Il verso è invece totalmente annullato nei blocchi compatti proposti da Adriano Padua nel suo Schema (d’if, 2012). Vittima di una sorta di embricazione il testo si agglutina, copre ogni spazio, l’unico modo di accedere al suo senso è eseguirlo, ridotto com’è a puro cursus. Lo schema – cui allude il titolo –sembra essere allora quasi una mappa per ricostruire ciò che il testo poetico era prima che noi lo pronunziassimo, affidandolo alla catastrofe del suono che non è mai possibile ripetere, che è sempre diverso ogni volta che eseguiamo il medesimo ‘verso’: «Io vorrei costruire la parte del nome, fatta d’acqua». Più che a prosa poetica qui siamo di fronte alle rovine terremotate di ciò che una volta era lirica. Nonostante lo ‘schema’ (il testo scritto) ripeta gli ictus, il reale li torce, il fiato li sporca, rendendoli ogni volta diversi.

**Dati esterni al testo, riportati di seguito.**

(** A call [cls.name(args)]: the arguments a caller passes and what
    comes back.  A method called with arguments that do not fit its
    signature raises TypeError. *)
Inductive call_args : Type :=
  | ArgsForward (ctx : context) (prediction target : pyobj)
  | ArgsBackward (ctx : context) (grad_output : Tensor)
  | ArgsXYW (X Y W : Np.array npfloat).

Inductive call_result : Type :=
  | ResNode (r : result Tensor * context)
  | ResFloat (r : result npfloat)
  | ResArray (r : result (Np.array npfloat))
  | ResTypeError.

Definition call_method (m : method) (a : call_args) : call_result :=
  match m, a with
  | MForward f, ArgsForward c p t => ResNode (f p t c)
  | MBackward f, ArgsBackward c g => ResNode (f g c)
  | MLoss f, ArgsXYW X Y W => ResFloat (f X Y W)
  | MDerivative f, ArgsXYW X Y W => ResArray (f X Y W)
  | _, _ => ResTypeError
  end.

(** [None] when the class has no such attribute. *)
Definition call_attr (c : pyclass) (name : string) (a : call_args)
    : option call_result :=
  match class_getattr c name with
  | Some m => Some (call_method m a)
  | None => None
  end.

(** ** The formulas of the specification *)

(** The two branches of the Huber loss at one residual [d = x - y]:
    [0.5·d²] and [delta·(|d| - 0.5·delta)]. *)
Definition Huber_smooth (d : npfloat) : npfloat := fmul (Fin (1/2)) (fsquare d).
Definition Huber_linear (delta d : npfloat) : npfloat :=
  fmul delta (fsub (fabs d) (fmul (Fin (1/2)) delta)).

(** A raw array, as opposed to a Tensor. *)
Definition is_raw_array (o : pyobj) : Prop := exists a, o = PyArray a.

(** The layouts of the classical functions: [X] is a design matrix of
    shape (M, n), one row per sample; the weights [W] are a column
    (n, 1) or a flat vector (n,); the targets [Y] are a row (1, M) or a
    flat vector (M,). *)
Definition weights_shape (wcol : bool) (n : nat) : list nat :=
  if wcol then [n; 1] else [n].
Definition targets_shape (yrow : bool) (M : nat) : list nat :=
  if yrow then [1; M] else [M].

Definition entry (X : Np.array npfloat) (i t : nat) : npfloat :=
  Np.get NaN X [i; t].
Definition weight_at (wcol : bool) (W : Np.array npfloat) (t : nat) : npfloat :=
  Np.get NaN W (if wcol then [t; 0] else [t]).
Definition target_at (yrow : bool) (Y : Np.array npfloat) (i : nat) : npfloat :=
  Np.get NaN Y (if yrow then [0; i] else [i]).

(** The residual of sample [i]: (X·W - Y)_i. *)
Definition spec_residual (wcol yrow : bool) (n : nat)
    (X Y W : Np.array npfloat) (i : nat) : npfloat :=
  fsub (fsum_upto n (fun t => fmul (entry X i t) (weight_at wcol W t)))
       (target_at yrow Y i).

(** [sum((X·W - Y)^2) / (2M)] *)
Definition spec_mse_loss (wcol yrow : bool) (M n : nat)
    (X Y W : Np.array npfloat) : npfloat :=
  fdiv (fsum_upto M (fun i => fsquare (spec_residual wcol yrow n X Y W i)))
       (of_nat (2 * M)).

(** Component [j] of [dot((X·W - Y), X) / M] *)
Definition spec_mse_derivative (wcol yrow : bool) (M n : nat)
    (X Y W : Np.array npfloat) (j : nat) : npfloat :=
  fdiv (fsum_upto M (fun i =>
          fmul (spec_residual wcol yrow n X Y W i) (entry X i j)))
       (of_nat M).

(** The shape of the residual array and of the gradient the functions
    build in these layouts, and where sample [i] and component [j] sit
    in them. *)
Definition residual_shape (wcol yrow : bool) (M : nat) : list nat :=
  if wcol || yrow then [1; M] else [M].
Definition gradient_shape (wcol yrow : bool) (n : nat) : list nat :=
  if wcol || yrow then [n; 1] else [n].
Definition gradient_pos (wcol yrow : bool) (j : nat) : list nat :=
  if wcol || yrow then [j; 0] else [j].

(** One element of [np.divide(r, |r|, out=0, where=(|r| != 0))]. *)
Definition guarded_sign (r : npfloat) : npfloat :=
  if fne (fabs r) (Fin 0) then fdiv r (fabs r) else Fin 0.

(** ** Formulas of the other families, in the same layouts *)

(** The shape of an array that holds one value per sample: a row
    (1, M) or flat (M,). *)
Definition sample_shape (row : bool) (M : nat) : list nat :=
  if row then [1; M] else [M].

(** (X·W)_i and H_i = sigmoid((X·W)_i) *)
Definition spec_logit (wcol : bool) (n : nat) (X W : Np.array npfloat)
    (i : nat) : npfloat :=
  fsum_upto n (fun t => fmul (entry X i t) (weight_at wcol W t)).

Definition spec_hypothesis (Sigmoid : SigmoidClass) (wcol : bool) (n : nat)
    (X W : Np.array npfloat) (i : nat) : npfloat :=
  activation Sigmoid (spec_logit wcol n X W i).

(** [(1/M) · sum(-Y·log H - (1-Y)·log(1-H))] *)
Definition spec_log_loss (Sigmoid : SigmoidClass) (wcol yrow : bool)
    (M n : nat) (X Y W : Np.array npfloat) : npfloat :=
  fmul (Fin (1 / INR M))
    (fsum_upto M (fun i =>
       let h := spec_hypothesis Sigmoid wcol n X W i in
       let y := target_at yrow Y i in
       fsub (fmul (fneg y) (flog h))
            (fmul (fsub (Fin 1) y) (flog (fsub (Fin 1) h))))).

(** Component [j] of [(1/M) · X.T · (H - Y)] *)
Definition spec_log_derivative (Sigmoid : SigmoidClass) (wcol yrow : bool)
    (M n : nat) (X Y W : Np.array npfloat) (j : nat) : npfloat :=
  fmul (Fin (1 / INR M))
    (fsum_upto M (fun i =>
       fmul (entry X i j)
            (fsub (spec_hypothesis Sigmoid wcol n X W i) (target_at yrow Y i)))).

(** [(1 - H·Y / (|H| |Y|)) · |Y|], for flat targets *)
Definition spec_cosine_loss (Sigmoid : SigmoidClass) (wcol : bool)
    (M n : nat) (X Y W : Np.array npfloat) : npfloat :=
  let h := spec_hypothesis Sigmoid wcol n X W in
  let DP := fsum_upto M (fun i => fmul (h i) (target_at false Y i)) in
  let normH := fpow_half (fsum_upto M (fun i => fsquare (h i))) in
  let normY := fpow_half (Np.sum (Np.square Y)) in
  fmul (fsub (Fin 1) (fdiv DP (fmul normH normY))) normY.

(** [0 <= x] and [x <= 0] as numpy compares: true of a number of that
    sign and of the infinity of that sign, false of NaN. *)
Definition fnonneg (x : npfloat) : Prop := fle (Fin 0) x = true.
Definition fnonpos (x : npfloat) : Prop := fle x (Fin 0) = true.

(** Closes goals that a concrete index lies within a concrete shape. *)
Ltac valid_tac := unfold Np.valid; repeat constructor; lia.

(** * Properties *)

(** ** The arithmetic of [npfloat] *)

Section NpFloatFacts.
Local Open Scope R_scope.

Lemma Rcmp0_zero : Rcmp0 0 = Eq.
Proof.
  unfold Rcmp0. destruct (total_order_T 0 0) as [[H|H]|H]; try reflexivity; lra.
Qed.

Lemma Rcmp0_Eq (r : R) : Rcmp0 r = Eq <-> r = 0.
Proof.
  unfold Rcmp0. destruct (total_order_T r 0) as [[H|H]|H];
    split; intros E; try discriminate; try reflexivity; lra.
Qed.

Lemma Rcmp0_Gt (r : R) : Rcmp0 r = Gt <-> 0 < r.
Proof.
  unfold Rcmp0. destruct (total_order_T r 0) as [[H|H]|H];
    split; intros E; try discriminate; try reflexivity; lra.
Qed.

Lemma Rcmp0_Lt (r : R) : Rcmp0 r = Lt <-> r < 0.
Proof.
  unfold Rcmp0. destruct (total_order_T r 0) as [[H|H]|H];
    split; intros E; try discriminate; try reflexivity; lra.
Qed.

Lemma fdiv_fin (a b : R) : b <> 0 -> fdiv (Fin a) (Fin b) = Fin (a / b).
Proof.
  intros Hb. simpl. destruct (Rcmp0 b) eqn:E; try reflexivity.
  apply Rcmp0_Eq in E. contradiction.
Qed.

Lemma fdiv_zero_zero : fdiv (Fin 0) (Fin 0) = NaN.
Proof. simpl. now rewrite Rcmp0_zero. Qed.

Lemma fne_zero (x : npfloat) : fne x (Fin 0) = false <-> x = Fin 0.
Proof.
  destruct x as [r| | |]; simpl; split; intros H; try discriminate.
  - destruct (Req_dec_T r 0); [now subst | discriminate].
  - injection H as ->. destruct (Req_dec_T 0 0); [reflexivity | contradiction].
Qed.

Lemma fabs_zero (x : npfloat) : fabs x = Fin 0 <-> x = Fin 0.
Proof.
  destruct x as [r| | |]; simpl; split; intros H; try discriminate.
  - injection H as H. f_equal.
    destruct (Req_dec_T r 0) as [|Hn]; [assumption|].
    apply Rabs_no_R0 in Hn. contradiction.
  - injection H as ->. now rewrite Rabs_R0.
Qed.

Lemma fmul_fin_inv (x y : npfloat) (r : R) :
  fmul x y = Fin r -> exists a b, x = Fin a /\ y = Fin b /\ r = a * b.
Proof.
  destruct x as [a| | |], y as [b| | |]; simpl; unfold inf_scaled;
    try discriminate;
    try (destruct (Rcmp0 _); discriminate).
  intros [= <-]. eauto.
Qed.

Lemma fadd_fin_inv (x y : npfloat) (r : R) :
  fadd x y = Fin r -> exists a b, x = Fin a /\ y = Fin b /\ r = a + b.
Proof.
  destruct x as [a| | |], y as [b| | |]; simpl; try discriminate.
  intros [= <-]. eauto.
Qed.

Lemma fsub_fin_inv (x y : npfloat) (r : R) :
  fsub x y = Fin r -> exists a b, x = Fin a /\ y = Fin b /\ r = a - b.
Proof.
  unfold fsub. intros H. apply fadd_fin_inv in H as (a & b & -> & Hy & ->).
  destruct y as [c| | |]; simpl in Hy; try discriminate.
  injection Hy as <-. exists a, c. repeat split; try lra.
Qed.

Lemma fmul_zero_fin (b : R) : fmul (Fin 0) (Fin b) = Fin 0.
Proof. simpl. f_equal. lra. Qed.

Ciò che resta sulla pagina è residuo e non radice, significante che viene dopo il significato, polvere di suono, come quella che Duchamp fotografò sul suo Grande vetro.
Là dove la ‘crepa’ apre, lo ‘schema’ racchiude, anche se lo scopo sembra il medesimo (il senso), anche se la materia – liquida o cristallina che sia – è comunque il corpo: quello della poesia, quello del respiro e quello del poeta.
Ciò che qui importa, comunque, è che entrambi questi testi testimoniano com’è proprio attorno al ‘verso’ e alla sua lotta con e contro il ritmo che si gioca una partita importante della poesia contemporanea.
Non tanto per scegliere l’una o l’altra strada, quanto per domandarsi cosa mai potrà nascere nel futuro da una poesia capace oggi di far convivere e in qualche modo – paradossalmente – dialogare due esperienze poetiche così distanti.